FALLING

Two days ago…

I was in the bathroom. I stood up from the toilet, began to pull my trousers up, and I got dizzy. Then I found myself draped over the side of the tub, a pain in my right side. I knew I had passed out. I slowly got up, carefully. My head was hyper-clear.

I’ve felt that before. It is a bad sign.

I leaned against the wall and towel rack and I knew it was happening again. A wave of dizziness and pain in my lower back. My legs grew weak and I felt like peeing.
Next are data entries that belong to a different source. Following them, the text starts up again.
(** * Huginn agent: a model of [huginn_agent.py] and its properties

    The program watches one task file, hands each new task to a ReAct
    agent and delivers the answer by SMTP or, without a configured host,
    on standard output.  The three functions with control flow of their
    own are embedded here: [send_email], [run_task] and
    [TaskFileHandler.on_modified].  Everything outside the file (the
    agent, the SMTP server, the file system, the monotonic clock) is an
    input of the model: each call receives the answers the outside world
    gives, and produces the list of effects it performs together with
    its outcome (normal return, or the exception that escapes). *)

From Stdlib Require Import List String Ascii ZArith NArith Bool Arith Lia.
From Stdlib Require Import Floats.PrimFloat.
Import ListNotations.

Set Implicit Arguments.

(** ** Python strings *)

Module Py.

(** A Python [str] is a sequence of Unicode code points; [len] counts
    code points and slicing cuts between them. *)
Definition str := list N.

(** An ASCII literal of the source. *)
Definition lit (s : string) : str :=
  map N_of_ascii (list_ascii_of_string s).

(** [c.isspace()] for one code point, the table of CPython's
    [_PyUnicode_IsWhitespace]. *)
Definition isspace (c : N) : bool :=
  (((9 <=? c) && (c <=? 13)) || ((28 <=? c) && (c <=? 32))
   || (c =? 133) || (c =? 160) || (c =? 5760)
   || ((8192 <=? c) && (c <=? 8202))
   || (c =? 8232) || (c =? 8233) || (c =? 8239) || (c =? 8287)
   || (c =? 12288))%N.

Fixpoint lstrip (s : str) : str :=
  match s with
  | c :: s' => if isspace c then lstrip s' else s
  | [] => []
  end.

Definition rstrip (s : str) : str := rev (lstrip (rev s)).

(** [s.strip()] *)
Definition strip (s : str) : str := rstrip (lstrip s).
Definition rivalLoss (ctx : context) : bool :=
  ctx_playoffs ctx && existsb (String.eqb (ctx_opponent ctx)) ["NY"; "MIA"].

Definition blownLead (s : summary) (ctx : context) : bool :=
  Qgeb (getPacersPeakLead s ctx) 20.

Definition lateOpponentGameWinner (s : summary) : bool :=
  existsb isLateOpponentBasket (plays s).

(** The list [traumaReasons], in the order the reasons are pushed. *)
Definition traumaReasonsOf (s : summary) (ctx : context) : list string :=
  (if eliminationLoss ctx
   then ["Playoff elimination confirmed. Remote tossed."] else [])
  ++ (if game7Loss ctx
      then ["Game 7 loss. Historic pain tier unlocked."] else [])
  ++ (if lateRoundLoss ctx
      then ["ECF/Finals loss. Banner-adjacent heartbreak."] else [])
  ++ (if rivalLoss ctx
      then [ctx_opponent ctx +:+ " playoff loss. Annual emotional tax paid."] else [])
  ++ (if blownLead s ctx
      then ["Led by " +:+ numberToString (mathRound (getPacersPeakLead s ctx))
            +:+ " and still lost. Hope briefly existed."] else [])
  ++ (if lateOpponentGameWinner s
      then ["Buzzer-beater loss in the final 3 seconds."] else []).

(** The entry [base] of the trauma classifier. *)
Definition traumaBase (s : summary) (ctx : context) : entry :=
  createBaseEntry ctx s teamEvent (teamStatLine ctx) "TRAUMA" "Hope briefly existed.".

Definition detectTrauma (s : summary) (ctx : context) : list entry :=
  if won ctx then []
  else
    match traumaReasonsOf s ctx with
    | reason :: _ => [traumaify (traumaBase s ctx) reason]
    | [] => []
    end.

End Classifiers.

(** ** Curator *)

(** [Array.prototype.sort].  With a consistent comparator the result is the
    stable sort, which the comparator determines; it is computed here by
    insertion.  [cmp a b] is the sign of the comparator's result: [Gt] when
    [a] has to come after [b]. *)
Fixpoint insertBy {A} (cmp : A → A → comparison) (x : A) (l : list A) : list A :=
  match l with
  | [] => [x]
  | y :: l' =>
      match cmp x y with
      | Gt => y :: insertBy cmp x l'
      | _ => x :: l
      end
  end.

Definition sortBy {A} (cmp : A → A → comparison) (l : list A) : list A :=
  foldr (insertBy cmp) [] l.

(** [s.split(sep)[0]]: the text before the first occurrence of [sep]. *)
Fixpoint splitHead (sep s : string) : string :=
  if String.prefix sep s then ""
  else match s with
       | EmptyString => ""
       | String c r => String c (splitHead sep r)
       end.

(** [[date, opponent, player, category, why].join('|')]. *)
Definition entryKey (e : entry) : string :=
  date e +:+ "|" +:+ opponent e +:+ "|" +:+ player e +:+ "|" +:+ category e
  +:+ "|" +:+ why e.

Definition dedupeStep (st : gset string * list entry) (e : entry)
    : gset string * list entry :=
  let '(seen, out) := st in
  let key := entryKey e in
  if decide (key ∈ seen) then st else ({[key]} ∪ seen, out ++ [e]).

Definition dedupeEntries (entries : list entry) : list entry :=
  snd (fold_left dedupeStep entries (∅, [])).

Definition statLinePoints (e : entry) : Q :=
  parseNumberFromStat (Some (splitHead " pts" (stat_line e))).

Definition entryQualityScore (e : entry) : Q :=
  let score := 0%Q in
  let score := if trauma e then (score + 100)%Q else score in
  let score :=
    if String.eqb (category e) "RANDOM_EXPLOSION" || String.eqb (category e) "CHAOS"
    then (score + 25)%Q else score in
  let points := statLinePoints e in
  (score + (if Qle_bool points 60 then points else 60))%Q.

Definition CORPUS_CAP : nat := 400.

Section Curator.
Context `{Host}.

(** [(a, b) => String(b.date).localeCompare(String(a.date))]. *)
Definition byDateDescending (a b : entry) : comparison :=
  localeCompare (date b) (date a).

(** [(a, b) => entryQualityScore(b) - entryQualityScore(a)
                || String(b.date).localeCompare(String(a.date))]. *)
Definition byQualityThenDate (a b : entry) : comparison :=
  match (entryQualityScore b ?= entryQualityScore a)%Q with
  | Eq => localeCompare (date b) (date a)
  | c => c
  end.

(** The tail of [main]: from the collected candidates to the entries that
    are written out. *)
Definition curate (collected : list entry) : list entry :=
  let finalEntries := sortBy byDateDescending (dedupeEntries collected) in
  if (CORPUS_CAP <? List.length finalEntries)%nat
  then sortBy byDateDescending
         (List.firstn CORPUS_CAP (sortBy byQualityThenDate finalEntries))
  else finalEntries.

(** ** Driver *)

(** What [fetchJson] yields for one event id: a summary, or an exception
    after the retries, which the loop catches. *)
Inductive fetched :=
  | FetchFailed
  | Fetched (s : summary).

Record runState := RunState {
  runningAverages : gmap string average;
  collected : list entry
}.

(** [gameDate], and the test [!gameDate || Number(gameDate.slice(0, 4)) <
    START_SEASON] that makes the loop skip a game. *)
Definition gameDateOf (ctx : context) : string :=
  slice0 10 (orEmpty (comp_date (ctx_competition ctx))).

Definition dateSkipped (ctx : context) : bool :=
  isEmpty (gameDateOf ctx)
  || match toNumber (slice0 4 (gameDateOf ctx)) with
     | Some year => Qltb year START_SEASON
     | None => false
     end.

Definition seasonKeyOf (ctx : context) : string :=
  seasonLabelFromDate (orEmpty (comp_date (ctx_competition ctx))).

(** One turn of the loop over the ordered event ids. *)
Definition processGame (st : runState) (f : fetched) : runState :=
  match f with
  | FetchFailed => st
  | Fetched s =>
      match collectPacersTeamContext s with
      | None => st
      | Some ctx =>
          if dateSkipped ctx then st
          else
            let '(events, averages) :=
              detectPlayerMoments s ctx (runningAverages st) (seasonKeyOf ctx) in
            {| runningAverages := averages;
               collected := collected st ++ events ++ detectTeamWeirdness s ctx
                            ++ detectTrauma s ctx |}
      end
  end.

Definition traverse (fetches : list fetched) : runState :=
  fold_left processGame fetches (RunState ∅ []).

(** The entries [main] writes, given what the fetches returned in the
    ascending order of the event ids. *)
Definition main (fetches : list fetched) : list entry :=
  curate (collected (traverse fetches)).

End Curator.

(** ** A reference host

    A concrete runtime on which the definitions can be evaluated.  It
    agrees with JavaScript on what the sample games below use: integers
    print in decimal, [toFixed(1)] rounds to tenths, decimal literals
    convert to their value and every other text to [NaN], dates are read
    off the leading "YYYY-MM", and collation is the order of the character
    codes, which is how every locale orders dates written as YYYY-MM-DD. *)

Definition refNumberToString (x : Q) : string := integerToString (Qfloor x).

Definition refToFixed1 (x : Q) : string :=
  let tenths := Qfloor (mathAbs x * 10 + (1 # 2)) in
  (if Qltb x 0 then "-" else "")
  +:+ integerToString (tenths / 10) +:+ "." +:+ integerToString (tenths mod 10).

Definition refToNumber (s : string) : option Q :=
  match takeDecimal s with
  | Some (_, EmptyString) => Some (NumberOf s)
  | _ => None
  end.

Definition refUtcYearMonth (s : string) : option (Z * Z) :=
  match takeDigits s with
  | (y, String "-"%char r) =>
      match takeDigits r with
      | (m, _) =>
          if ((String.length y =? 4) && (String.length m =? 2))%nat
          then Some (digitsValue 0 y, digitsValue 0 m - 1)
          else None
      end
  | _ => None
  end.

Definition refHost : Host :=
  {| numberToString := refNumberToString;
     toFixed1 := refToFixed1;
     localeCompare := String.compare;
     utcYearMonth := refUtcYearMonth;
     toNumber := refToNumber |}.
Then I saw colors I can’t describe and thought that this time I would die.

I found myself on the opposite side of the bathroom near the wall. Everything hurt. My head would not clear so I stayed down this time. My right side had something wrong with it. Like a rib was out of place. Not broken, not bruised. Out of place.

Two years ago an MRI revealed degenerative disk disorder. The pain had been promethean. My advantage plan denied that I needed the scan no matter what it showed and denied coverage. They also denied that I needed follow-up care. I was trapped. Aneurysms were also evident. Two aortic, one lower. My doctor sent me for a CTI scan. The Johns Hopkins Healthcare Advantage plan denied coverage for that as well. Again I was stuck. They were never going to pay for any portion of follow-up care and diagnostics. They couldn’t care less if I died.

For two years now I’ve received denials for anything I’ve had done. They even send me monthly blank denial of payment forms. It’s the shittiest way any insurance company can ever treat a client. It’s harassment and insult on top of everything else shitty that they do.

For two days I have restricted myself to bed rest. Lots of clear fluids, very little food; my appetite is worse than ever. I weigh 170 pounds in full clothing including waterproof tactical boots and winter jacket. Most of my lean Mass is gone.

In this state I believe that a collapsed disk sometimes causes a major nerve to be pressured. Along with nerves there are always veins and arteries. I believe they too get pressed. Less feeling in my legs, incredible pain in the spine and an interrupted blood flow to the head: I pass out.

It’s been ongoing but I didn’t know why until the back pain got worse.

I am on the road to being a cripple — or dying.

I’m already crippled. I can’t walk without a cane, but since I was small, I’d get these visions — just flashes — of my older self in a wheelchair. The reason I knew it was me was that I always saw this in a first-person perspective.

I know giants confined to wheelchairs, and yet I know I wouldn’t be one of them. I would be placed out in the streets or some barbaric nursing home. And I’ve already sworn that because people die in those places, I won’t go. It ends for me before that happens.

I have always, even when I didn’t know it, been a fighter and a survivor. I even fought my own attempts to end my life. But even so, there may come a time to surrender. It may be soon. It may not come to that. There is no way to tell right now.

My spine is going to collapse one day. If I’m lucky, I have another heart attack in my sleep and die first.

Later today I will see my principal doctor. My expectations are nil. No matter.

And no matter what sudden thing may happen, I’ve been honored to have you read my life, and I hope you pass on what bits of my experiences you deem worthy. Because what makes this life worth living, no matter our struggles, is the joy of helping and loving each other. My faith in God and His Son will see to the rest.

JH Medicare Advantage: Avoid It!

We’ve just begun the summer. Well, almost. It will be over by the time we can start looking for new insurance for 2023. But I’m ready now.

The Johns Hopkins HMO Medicare advantage plan costs, where others are free. That name and the premium was why I took it. But since it went into effect on January 1st I’ve had nothing but trouble. I keep getting Denial of Payment notices. In addition to simple co-pays I get the notices. Basically they don’t pay for anything. The CTA scan I found out belatedly that was indicated by the MRI showed no immediate danger. According to someone.

This time instead of denial on the laughable premise that I hadn’t gotten doctor approval, something astounding was listed for the reason: I didn’t need it.

Unprofessional in the extreme, it said the “artery in your belly (is) fine.”

Which artery? Because I don’t know what that means. More than one down there.

I called customer service. I was treated as a dummy and a lowlife. Worst customer service experience I’ve ever had. Condescending and rude, he basically told me to “disenroll”. Is that even a real word?

I don’t care.

I was accused of ignoring texts. The last one in February. Three. They send you three. Then they take your money and send letters cordially inviting you to suffer. Oh, and by now it’s too late. They won’t tell you what those texts said.

Medical insurance is a joke, a very sick joke. It’s basically corporate fraud. Johns Hopkins Medicare insurance should be avoided. There are free plans that don’t screw you this badly, nor talk to you as if you’re a cow pie with a voice box.